(** * DropIt: the FileDropZone component

    A shallow embedding of [src/components/file-drop-zone.tsx]: the event
    handlers of the [FileDropZone] React component ([handleFileChange],
    [handleDragOver], [handleDragLeave], [handleDrop], [openFileDialog],
    [removeFile]) together with the JavaScript built-ins they call
    ([String.prototype.replace], [includes], [endsWith],
    [Array.prototype.slice], [splice], [filter], [some]).

    JavaScript strings are modelled as [string], arrays as [list], the
    numbers [maxFiles] and [index] as [Z] (integral values), a nullable
    [FileList] as [option (list File)].  The component's React state, the
    file-input ref and the calls made to the outside (the caller's
    [onFilesSelected], [preventDefault], [click]) are threaded through a
    small state-and-completion monad. *)

From Stdlib Require Import ZArith List Bool Ascii String Lia.
Import ListNotations.

Local Open Scope list_scope.

(* ================================================================== *)
(** ** JavaScript string built-ins *)
(* ================================================================== *)

Module JsString.

(** [s.startsWith(q)] at position 0, the matcher used by the searches
    below: [q] is read off the front of [s] character by character. *)
Fixpoint startsWith (s q : string) : bool :=
  match q, s with
  | EmptyString, _ => true
  | String _ _, EmptyString => false
  | String b q', String a s' => Ascii.eqb a b && startsWith s' q'
  end.

(** The characters of [s] from position [n] on. *)
Fixpoint dropChars (n : nat) (s : string) : string :=
  match n, s with
  | O, _ => s
  | S _, EmptyString => EmptyString
  | S n', String _ s' => dropChars n' s'
  end.

(** [s.includes(q)]: [q] occurs in [s] at some position. *)
Fixpoint includes (s q : string) : bool :=
  startsWith s q
  || match s with
     | EmptyString => false
     | String _ s' => includes s' q
     end.

(** [s.endsWith(q)] (ECMAScript 22.1.3.7 with [endPosition] undefined):
    [start = len - searchLength]; false when [start < 0]; otherwise the
    code units of [s] from [start] on are compared with [q]. *)
Definition endsWith (s q : string) : bool :=
  let len := Z.of_nat (String.length s) in
  let searchLength := Z.of_nat (String.length q) in
  let start := (len - searchLength)%Z in
  if (start <? 0)%Z then false
  else String.eqb (dropChars (Z.to_nat start) s) q.

(** [s.replace(pat, repl)] with a string pattern: only the first
    occurrence of [pat] (searched from the left) is replaced. *)
Fixpoint replace (s pat repl : string) : string :=
  if startsWith s pat
  then String.append repl (dropChars (String.length pat) s)
  else match s with
       | EmptyString => EmptyString
       | String a s' => String a (replace s' pat repl)
       end.

End JsString.

(* ================================================================== *)
(** ** JavaScript array built-ins *)
(* ================================================================== *)

Module JsArray.

Section Arrays.
Context {A : Type}.

(** The clamping of a relative index shared by [slice] and [splice]:
    a negative [k] counts from the end, and the result lies in
    [0 .. len]. *)
Definition relativeIndex (len k : Z) : Z :=
  if (k <? 0)%Z then Z.max (len + k) 0 else Z.min k len.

→ **Work request**
All of the material above should be printed exactly as it appears.

→ **Output for this task**
(** * DropIt: the FileDropZone component

    A shallow embedding of [src/components/file-drop-zone.tsx]: the event
    handlers of the [FileDropZone] React component ([handleFileChange],
    [handleDragOver], [handleDragLeave], [handleDrop], [openFileDialog],
    [removeFile]) together with the JavaScript built-ins they call
    ([String.prototype.replace], [includes], [endsWith],
    [Array.prototype.slice], [splice], [filter], [some]).

    JavaScript strings are modelled as [string], arrays as [list], the
    numbers [maxFiles] and [index] as [Z] (integral values), a nullable
    [FileList] as [option (list File)].  The component's React state, the
    file-input ref and the calls made to the outside (the caller's
    [onFilesSelected], [preventDefault], [click]) are threaded through a
    small state-and-completion monad. *)

From Stdlib Require Import ZArith List Bool Ascii String Lia.
Import ListNotations.

Local Open Scope list_scope.

(* ================================================================== *)
(** ** JavaScript string built-ins *)
(* ================================================================== *)

Module JsString.

(** [s.startsWith(q)] at position 0, the matcher used by the searches
    below: [q] is read off the front of [s] character by character. *)
Fixpoint startsWith (s q : string) : bool :=
  match q, s with
  | EmptyString, _ => true
  | String _ _, EmptyString => false
  | String b q', String a s' => Ascii.eqb a b && startsWith s' q'
  end.

(** The characters of [s] from position [n] on. *)
Fixpoint dropChars (n : nat) (s : string) : string :=
  match n, s with
  | O, _ => s
  | S _, EmptyString => EmptyString
  | S n', String _ s' => dropChars n' s'
  end.

(** [s.includes(q)]: [q] occurs in [s] at some position. *)
Fixpoint includes (s q : string) : bool :=
  startsWith s q
  || match s with
     | EmptyString => false
     | String _ s' => includes s' q
     end.

(** [s.endsWith(q)] (ECMAScript 22.1.3.7 with [endPosition] undefined):
    [start = len - searchLength]; false when [start < 0]; otherwise the
    code units of [s] from [start] on are compared with [q]. *)
Definition endsWith (s q : string) : bool :=
  let len := Z.of_nat (String.length s) in
  let searchLength := Z.of_nat (String.length q) in
  let start := (len - searchLength)%Z in
  if (start <? 0)%Z then false
  else String.eqb (dropChars (Z.to_nat start) s) q.

(** [s.replace(pat, repl)] with a string pattern: only the first
    occurrence of [pat] (searched from the left) is replaced. *)
Fixpoint replace (s pat repl : string) : string :=
  if startsWith s pat
  then String.append repl (dropChars (String.length pat) s)
  else match s with
       | EmptyString => EmptyString
       | String a s' => String a (replace s' pat repl)
       end.

End JsString.

(* ================================================================== *)
(** ** JavaScript array built-ins *)
(* ================================================================== *)

Module JsArray.

Section Arrays.
Context {A : Type}.

(** The clamping of a relative index shared by [slice] and [splice]:
    a negative [k] counts from the end, and the result lies in
    [0 .. len]. *)
Definition relativeIndex (len k : Z) : Z :=
  if (k <? 0)%Z then Z.max (len + k) 0 else Z.min k len.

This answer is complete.